Schelling, Konrad, Indexeintrag: Deutsche Biographie, https://www.deutsche-biographie.de/pnd100331920.html [24.02.2018].

CC0

  • Genealogie

    V N. N., Lohgerber.

  • Leben

    S. immatrikulierte sich im Juli 1449 an der Univ. Heidelberg, wurde 1452 zum Bakkalar und 1454 zum Lizentiaten sowie zum Magister artium promoviert. Nach der vorgeschriebenen zweijährigen Lehrtätigkeit (Biennium) wechselte er zum Medizinstudium nach Padua und trat nach der Promotion zum Dr. med. 1464 oder 1465 als Physikus in die Dienste Pfalzgf. Friedrichs I. 1465 erhielt er die Lehrbefugnis der Heidelberger medizinischen Fakultät.

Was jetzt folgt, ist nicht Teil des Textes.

(** The elements of a container, one level further in. *)
Lemma dumps_inner {A} (get : A → json) (l : list A) cur :
  Forall (λ x, dumps (get x)) l → Forall (λ x, json_wf (get x)) l → pretty_print = true →
  indentable cur (1 + foldr (λ x d, Z.max (depth (get x)) d) 0 l) →
  Forall (λ x, writes (cur + indent_step)
     (dump dump_float pretty_print indent_step (get x) (cur + indent_step))
     (json_utf8 (get x)) (text (get x) (cur + indent_step))) l.
Proof.
  intros Hd Hwf Hp Hi. pose proof (max_Forall (λ x, depth (get x)) l _ (Z.le_refl _)) as Hm.
  rewrite Forall_forall in *. intros x Hx. pose proof (depth_nonneg (get x)).
  destruct (indentable_inner cur _ (depth (get x)) Hi) as [_ Hi']; [split; [done|]; by apply Hm | done |].
  pose proof (Hd x Hx _ (Hwf x Hx) Hi') as H'. unfold columns in H'. by rewrite Hp in H' |- *.
Qed.

Lemma dumps_flat {A} (get : A → json) (l : list A) cur :
  Forall (λ x, dumps (get x)) l → Forall (λ x, json_wf (get x)) l → pretty_print = false →
  Forall (λ x, writes 0 (dump dump_float pretty_print indent_step (get x) cur)
     (json_utf8 (get x)) (text (get x) cur)) l.
Proof.
  intros Hd Hwf Hp. rewrite Forall_forall in *. intros x Hx.
  pose proof (Hd x Hx cur (Hwf x Hx)) as H'. unfold columns, indentable in H'. rewrite Hp in *.
  by apply H'.
Qed.

Lemma dump_writes j : dumps j.
Proof.
  induction j as [ |b|z|z|f|s|s st|l IH|l IH] using json_ind'; intros cur Hwf Hi;
    try (by apply (writes_write _ (bs _))).
  - destruct b; apply writes_write.
  - apply writes_integer. cbn in Hwf. lia.
  - apply writes_integer. cbn in Hwf. lia.
  - cbn. destruct f; apply writes_write.
  - change (text (JString s) cur) with ([DQ] ++ escape s ++ [DQ]). rewrite app_assoc.
    apply (writes_after _ (λ t, dump_escaped s (write [DQ] t))), writes_then, writes_escaped.
  - by apply writes_binary.
  - destruct l as [|x l]; [apply (writes_write _ (bs "[]"))|].
    apply (foldr_and_Forall json_wf) in Hwf.
    unfold columns. cbn [dump text json_utf8]. set (l' := x :: l) in *.
    destruct pretty_print eqn:Hp.
    + destruct (indentable_inner cur _ 0 Hi) as [-> _]; [split; [done|]; apply depth_foldr_nonneg|done|].
      destruct (Hi Hp) as (? & ? & _).
      apply (writes_lines _ json_utf8 _ "[" "]"); [done..|].
      pose proof (dumps_inner (λ x, x) l' cur IH Hwf Hp Hi) as Hd. rewrite Hp in Hd. exact Hd.
    + apply (writes_flat _ json_utf8 _ "[" "]"); [done..|].
      pose proof (dumps_flat (λ x, x) l' cur IH Hwf Hp) as Hd. rewrite Hp in Hd. exact Hd.
  - destruct l as [|x l]; [apply (writes_write _ (bs "{}"))|].
    destruct Hwf as [_ Hwf]. apply (foldr_and_Forall (λ kv, json_wf kv.2)) in Hwf.
    unfold columns. cbn [dump text json_utf8]. set (l' := x :: l) in *.
    destruct pretty_print eqn:Hp.
    + destruct (indentable_inner cur _ 0 Hi) as [-> _]; [split; [done|]; apply depth_foldr_nonneg|done|].
      destruct (Hi Hp) as (? & ? & _).
      apply (writes_lines _ (λ kv, utf8_ok kv.1 && json_utf8 kv.2) _ "{" "}"); [done..|].
      eapply Forall_impl; [exact (dumps_inner snd l' cur IH Hwf Hp Hi)|]. intros kv Hkv.
      rewrite Hp in Hkv. apply writes_bind; [|exact Hkv].
      pose proof writes_key as Hk. rewrite Hp in Hk. apply Hk.
    + apply (writes_flat _ (λ kv, utf8_ok kv.1 && json_utf8 kv.2) _ "{" "}"); [done..|].
      eapply Forall_impl; [exact (dumps_flat snd l' cur IH Hwf Hp)|]. intros kv Hkv.
      rewrite Hp in Hkv. apply writes_bind; [|exact Hkv].
      pose proof writes_key as Hk. rewrite Hp in Hk. apply Hk.
Qed.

Wenig später erarbeitete S. mit Erhard Knab (um 1420–80) und Bartholomäus (van) Etten (vor 1410–nach 1484) die|„Heidelberger Apothekenordnung“, die in den Fassungen von 1469 und 1471 vorliegt. Nach dem Tod Friedrichs 1476 wurde er von dessen Nachfolger Philipp I. als Leibarzt übernommen, zugleich als „Medizinalbeamter“ (Rohe) verwendet und mit dem Abfassen von Fachschriften gegen Pest und Syphilis beauftragt.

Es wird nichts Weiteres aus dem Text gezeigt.